Crip social praxis art and pedagogy in resistance to the carceral

Liza Kim Jackson (York University) and Kirsten McIlveen (University of British Columbia)

Jackson and McIlveen draw on their experience as activists working with women whose well-being can be understood as being compromised according to the social determinants of health: poverty due to historical forms of intersectional oppressions within colonial capitalism and as a result, have been subject to diverse forms of institutionalization. While the focus is often on prisons, jails and legal apparatus as sites of incarceration, Foucault (1979) points out that carceral systems are geographically distributed: from the factory, to the poor house, from the residential school to the hospital, from the homeless shelter to social housing. Our research confirms that “sites of incarceration (i.e. prisons, youth homes, medical institutions) take shape in interaction with each other as various populations are sorted, identified, and treated according to rationalities and practices which, while different in many ways, all mark certain people as deviant” (Ben-Moshe et al.  2014, x). Furthermore, incarceration doesn’t just refer to physically bounded spaces, but also to carceral practices which occur in spaces that are removed from facilities of incarceration. Allspach’s (2010) study of recently released women prisoners in Canada shows how they continue to be heavily monitored and constrained, thus blurring distinctions between inside and outside.  Our work theorizes: the institution as an exclusionary geography of violence; the carceral system as working across sites from prisons and institutions for those with intellectual disabilities to shelters and social housing; the health and well-being impacts on those incarcerated; and educational and arts strategies that address the health-related impacts of institutional injustices. Understanding that institutionalization comprises an attack on bodies that thus threatens the health of those institutionalized, how do the educational and arts-based interventions proposed support the health and empowerment of those incarcerated and housed in institutional contexts? We examine how praxis-based arts and pedagogical approaches to working with women incarcerated in prisons, institutions for those with intellectual disabilities, and/or living in shelters, and social housing contribute to abolitionist, feminist, and queer anti-carceral activism/organizing and what impacts these approaches have on the health of community members.
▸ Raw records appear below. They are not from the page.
(** * The gRPC text-generation service of vllm/entrypoints/grpc/grpc_server.py

    A shallow embedding of [TextGenerationService]: parameter validation,
    prompt preparation, stop-reason classification, token-detail conversion
    and the two orchestrators ([Generate], [GenerateStream]), followed by
    the properties the specification states about them.

    Conventions.
    - A Python [str] is a list of Unicode code points ([len] counts code
      points, slicing drops code points); its UTF-8 size is [utf8_len].
    - Python floats that are only compared and added (log-probabilities,
      clock readings, sampling knobs) are rationals.
    - A call that can raise returns a [raises] value; [context.abort] raises
      [AbortError] with the status code it was given.
    - What a handler does to the engine and to the client is recorded as a
      list of [effect]s, in the order the source performs them. *)

From Stdlib Require Import ZArith NArith QArith Lia String Ascii Sorted.
From stdpp Require Import base option list.

Local Open Scope Z_scope.

(** ** Python values *)

Definition str := list N.

Definition str_of_string (s : string) : str :=
  map N_of_ascii (list_ascii_of_string s).

(** Number of bytes of one code point in UTF-8. *)
Definition utf8_width (c : N) : nat :=
  if (c <? 128)%N then 1%nat
  else if (c <? 2048)%N then 2%nat
  else if (c <? 65536)%N then 3%nat
  else 4%nat.

Definition utf8_len (s : str) : nat := sum_list (map utf8_width s).

(** Python truthiness, as used by [with_default]. *)
Class Truthy (A : Type) := truthy : A -> bool.
#[export] Instance nat_truthy : Truthy nat := fun n => negb (n =? 0)%nat.
#[export] Instance N_truthy : Truthy N := fun n => negb (n =? 0)%N.
#[export] Instance Z_truthy : Truthy Z := fun n => negb (n =? 0).
#[export] Instance Q_truthy : Truthy Q := fun q => negb (Qeq_bool q 0).
#[export] Instance list_truthy {A} : Truthy (list A) :=
  fun l => match l with [] => false | _ => true end.
Lemma buddy_free_pages_spec s z p n :
  binv s -> 0 < n < 2048 -> held s z p n ->
  exists s', buddy_free_pages p n s = Ok (tt, s') /\ released s s' p n.
Proof.
  intros I Hn H. unfold buddy_free_pages. massert; [|apply Z.ltb_lt; lia].
  assert (Ha0 : aligned s z p 0) by (apply Z.mod_1_r).
  destruct (Z.eqb_spec n 1) as [->|].
  { apply (buddy_free_pages_sub_spec s z p 0); [done|done|done|done]. }
  destruct (free_up_spec z 12 s p n 0) as (p' & n' & o' & s1 & E1 & Hp & Hs & Hn' & Ho' & Ha1 & R1);
    [done|lia|lia|lia|done|done|].
  mstep E1. cbn beta iota.
  pose proof (held_released s s1 z p n (p' - p) ltac:(lia) R1 H) as H1.
  replace (p + (p' - p)) with p' in H1 by lia. replace (n - (p' - p)) with n' in H1 by lia.
  rewrite <- (Z2Nat.id o') in Hn', Ha1 |- * by lia.
  destruct (free_down_spec z (Z.to_nat o') 24 s1 p' n') as (s2 & E2 & R2); [apply R1|lia|lia|done|done|done|].
  exists s2. split; [exact E2|]. replace n with ((p' - p) + n') by lia.
  apply (released_join s s1 s2); [lia|lia|done|]. by replace (p + (p' - p)) with p' by lia.
Qed.

Lemma getorder_spec n : 0 < n <= 1024 ->
  exists o, getorder n = Ok o /\ 0 <= o <= MAX_ORDER /\ n <= 2 ^ o /\ (forall o', 0 <= o' < o -> 2 ^ o' < n).
Proof.
  intros Hn. unfold getorder.
  assert (Hgen : forall fuel o, 0 <= o <= MAX_ORDER -> 11 - o <= Z.of_nat fuel ->
    (forall o', 0 <= o' < o -> 2 ^ o' < n) ->
    exists o', getorder_loop fuel n o = Ok o' /\ 0 <= o' <= MAX_ORDER /\ n <= 2 ^ o' /\
      (forall o'', 0 <= o'' < o' -> 2 ^ o'' < n)).
  2: { apply (Hgen 12%nat 0); unfold MAX_ORDER; lia. }
  unfold MAX_ORDER. induction fuel as [|fuel IH]; intros o Ho Hf Hlow; [lia|].
  cbn [getorder_loop]. unfold MAX_ORDER. rewrite (shiftl_1 o) by lia.
  destruct (Z.leb_spec o 10); [cbn [negb]|lia]. destruct (Z.leb_spec n (2 ^ o)); [eauto|].
  apply IH; [|lia|].
  - destruct (decide (o = 10)) as [->|]; [|lia]. change (2 ^ 10) with 1024 in *. lia.
  - intros o' Ho'. destruct (decide (o' = o)) as [->|]; [done|apply Hlow; lia].
Qed.

Lemma getorder_panics n : 1024 < n -> getorder n = Err AssertFailed.
Proof.
  intros Hn. unfold getorder.
  assert (Hgen : forall fuel o, 0 <= o <= 11 -> 12 - o <= Z.of_nat fuel ->
    getorder_loop fuel n o = Err AssertFailed); [|apply Hgen; lia].
  induction fuel as [|fuel IH]; intros o Ho Hf; [lia|]. cbn [getorder_loop]. unfold MAX_ORDER.
  destruct (Z.leb_spec o 10); cbn [negb]; [|done]. rewrite (shiftl_1 o) by lia.
  assert (2 ^ o <= 2 ^ 10) by (apply Z.pow_le_mono_r; lia). change (2 ^ 10) with 1024 in *.
  destruct (Z.leb_spec n (2 ^ o)); [lia|]. apply IH; lia.
Qed.

(** Splitting a held block: the upper halves go back to the lists. *)
Lemma split_loop_spec z p order d : forall s,
  binv s -> 0 <= order -> order + Z.of_nat d <= MAX_ORDER ->
  held s z p (2 ^ (order + Z.of_nat d)) -> aligned s z p (order + Z.of_nat d) ->
  exists s', split_loop d order p s = Ok (tt, s') /\
    released s s' (p + 2 ^ order) (2 ^ (order + Z.of_nat d) - 2 ^ order).
Proof.
  induction d as [|d IH]; intros s I Ho Hd H Ha.
  { exists s. split; [done|]. rewrite Z.add_0_r, Z.sub_diag. by apply released_refl. }
  cbn [split_loop]. set (cur := order + Z.of_nat d) in *.
  replace (order + Z.of_nat (S d)) with (cur + 1) in * by lia.
  rewrite (shiftl_1 cur) by lia. rewrite (pow2_succ cur) in H |- * by lia.
  pose proof (pow2_pos cur ltac:(lia)) as Hpw.
  assert (Hal : aligned s z p cur) by (apply (mod_pow2_lower _ (cur + 1)); [lia|exact Ha]).
  assert (Hal' : aligned s z (p + 2 ^ cur) cur).
  { unfold aligned in *. replace (p + 2 ^ cur - _) with (p - bzones s z + 1 * 2 ^ cur) by lia.
    by rewrite Z_mod_plus_full. }
  assert (Hbud : buddy_of s z p cur = p + 2 ^ cur).
  { unfold buddy_of. destruct (buddy_bits (p - bzones s z) cur ltac:(lia) Hal) as [(_ & -> & _)|(Hm & _)]; [lia|].
    unfold aligned in Ha. lia. }
  destruct (add_block_spec s cur (p + 2 ^ cur) z) as (s1 & E1 & I1 & G1 & F1); [done|lia| |done| | |].
  { by eapply zone_pages_sub; [..|apply H]; lia. }
  { intros q Hq. apply (proj2 H). lia. }
  { rewrite <- Hbud, buddy_of_involutive. intros _ Hin. destruct (proj2 H p); [lia|].
    eapply block_self; [done|lia]. }
  destruct (proj1 (bind_Ok _ _ _ _ _) E1) as ([] & s0 & E0 & E0'). mstep E0. mstep E0'.
  destruct (IH s1) as (s' & E' & I' & G' & F'); [done|done|lia| |by eapply aligned_geom|].
  { split; [eapply zone_pages_geom; [done|]; by eapply zone_pages_sub; [..|apply H]; lia|].
    intros q Hq [Hq'|?]%F1; [|lia]. eapply (proj2 H); [|exact Hq']. lia. }
  exists s'. split; [exact E'|]. split_and!; [done|by etrans|].
  assert (2 ^ order <= 2 ^ cur) by (apply Z.pow_le_mono_r; lia).
  intros q. rewrite F', F1. split; [intros [[?|?]|?]; [tauto|right; lia|right; lia]|].
  intros [?|?]; [tauto|]. destruct (decide (q < p + 2 ^ cur)); [right; lia|left; right; lia].
Qed.

(** The head page is written after the splitting loop, which does not touch it. *)
Lemma split_loop_write p f order d : forall s s2 pg,
  0 <= order -> pages s !! p = Some pg ->
  split_loop d order p (set_pages (<[p := f pg]> (pages s)) s) = Ok (tt, s2) ->
  exists s', split_loop d order p s = Ok (tt, s') /\ upd_page p f s' = Ok (tt, s2).
Proof.
  induction d as [|d IH]; intros s s2 pg Ho E H.
  { injection H as <-. exists s. split; [done|]. by apply upd_page_spec. }
  cbn [split_loop] in *. rewrite (shiftl_1 (order + Z.of_nat d)) in * by lia.
  set (cur := order + Z.of_nat d) in *. pose proof (pow2_pos cur ltac:(lia)) as Hpw.
  apply bind_Ok in H as ([] & s0 & H0 & H). apply bind_Ok in H as ([] & s1 & H1 & H).
  unfold upd_page at 1 in H0. cbn [pages set_pages] in H0. rewrite lookup_insert_ne in H0 by lia.
  destruct (pages s !! (p + 2 ^ cur)) as [pb|] eqn:Eb; [|done]. injection H0 as <-.
  unfold upd_area in H1. case_match eqn:Hg; [|done]. injection H1 as <-.
  mstep (upd_page_spec (p + 2 ^ cur) (fun pg => SetPageProperty (set_property cur pg)) _ _ Eb).
  set (pb' := SetPageProperty (set_property cur pb)) in *.
  set (s1 := set_area cur (push_area (p + 2 ^ cur) (free_area s cur)) (set_pages (<[p + 2 ^ cur := pb']> (pages s)) s)).
  destruct (IH s1 s2 pg) as (s' & E1 & E2); [done|simpl; by rewrite lookup_insert_ne by lia| |].
  { rewrite <- H. f_equal. unfold s1, set_pages, set_area. simpl. f_equal. apply insert_insert_ne. lia. }
  exists s'. split; [|done]. unfold upd_area at 1. unfold mbind, M_bind. rewrite Hg. exact E1.
Qed.

Lemma held_released_below s s' z p n m k :
  0 <= n -> m <= n -> released s s' (p + m) k -> held s z p n -> held s' z p m.
Proof.
  intros Hn Hm (_ & G & F) [Hz Hf]. split.
  - eapply zone_pages_geom; [done|]. by eapply zone_pages_sub; [..|exact Hz]; lia.
  - intros q Hq [Hq'|?]%F; [|lia]. eapply Hf; [|exact Hq']. lia.
Qed.

(** What an allocation does: [n] pages from [p] leave the free set, nothing else. *)
Definition allocated (s s' : buddy) (p n : Z) : Prop :=
  binv s' /\ geom s s' /\ (exists z, held s' z p n) /\
  forall q, is_free s q <-> is_free s' q \/ p <= q < p + n.

Lemma take_block_spec s order cur p :
  binv s -> 0 <= order <= cur -> p ∈ fl s cur ->
  exists s' z, (_ ← upd_area cur (drop_area p);
             _ ← split_loop (Z.to_nat (cur - order)) order p;
             _ ← upd_page p ClearPageProperty; mret (Some p)) s = Ok (Some p, s') /\
    allocated s s' p (2 ^ order) /\ held s' z p (2 ^ order) /\ aligned s' z p order.
Proof.
  intros I Ho Hin. destruct (bi_block s I _ _ Hin) as (Hcur & z & Hz & Ha).
  destruct (remove_block_spec s cur p I Hin) as (s1 & E1 & I1 & G1 & F1).
  destruct (proj1 (bind_Ok _ _ _ _ _) E1) as ([] & s0 & E0 & E0'). mstep E0.
  assert (Hd : order + Z.of_nat (Z.to_nat (cur - order)) = cur) by lia.
  assert (H1 : held s1 z p (2 ^ cur)).
  { split; [by eapply zone_pages_geom|]. intros q Hq [_ Hn]%F1. done. }
  destruct (split_loop_spec z p order (Z.to_nat (cur - order)) s1) as (s2 & E2 & R2);
    rewrite ?Hd; [done|lia|lia|done|by eapply aligned_geom|]. rewrite Hd in R2.
  unfold upd_page in E0'. destruct (pages s0 !! p) as [pg|] eqn:Epg; [|done]. injection E0' as <-.
  destruct (split_loop_write p ClearPageProperty order _ s0 s2 pg ltac:(lia) Epg E2) as (s2' & E3 & E4).
  mstep E3. mstep E4.
  pose proof (pow2_pos order ltac:(lia)). assert (2 ^ order <= 2 ^ cur) by (apply Z.pow_le_mono_r; lia).
  assert (H2 : held s2 z p (2 ^ order)) by (eapply held_released_below; [..|exact R2|exact H1]; lia).
  destruct R2 as (I2 & G2 & F2). exists s2, z. split; [done|]. split_and!; [|done|].
  - split_and!; [done|by etrans|by exists z|]. intros q. rewrite F2, F1.
    assert (Hq : p <= q < p + 2 ^ cur -> is_free s q) by (intros; by exists cur, p).
    split.
    + intros Hfq. destruct (decide (p <= q < p + 2 ^ cur)); [|tauto].
      destruct (decide (q < p + 2 ^ order)); [right; lia|left; right; lia].
    + intros [[[? _]|?]|?]; [done|apply Hq; lia..].
  - apply (aligned_geom s); [by etrans|]. apply (mod_pow2_lower _ cur); [lia|exact Ha].
Qed.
Against E-carceration: Electronic monitoring,“place-making practices” and penal politics

Mike Nellis (University of Strathclyde)

SLIDES

Foucault’s use of “carceral”,  as amplified in US critiques of mass incarceration, denotes a continuum of imprisonment and supervisory and surveillant practices outside prison walls, whose effects “in the community” are assumed a priori to be prison-like, an attenuated but still egregious form of incarceration itself. In certain academic and activist circles, electronic monitoring (EM) – a method of remotely regulating the spatial and temporal mobility of suspects and offenders – was quickly dubbed a carceral technology, and condemned accordingly, despite the manifest variability of the supervisory regimes that different EM technologies are or can be used with. “Virtual prison” was initially used by champions of EM before being appropriated by critics; the term “e-carceration” – US penal abolitionists term of choice – has never had anything but critical connotations. Counter-intuitively – because I don’t dispute the social harm that some EM does – I wish to disagree somewhat with this approach. In Henri Lefebvre’s terms EM is undoubtedly a “place-making practice”, but the places created by monitoring authorities need not be prison-like in the experience of those subject to them, and may be helpful. Nor, do local communities necessarily perceive them as prison-like.  This paper will explore EM as a digital “place-making practice”, in the broader context of both “digital governance” and social justice, and argue that penal progressives must engage with all its possibilities, rather than rejecting it outright, lest the agenda for its use is ceded by default to those who would indeed only deploy it in prison-like ways.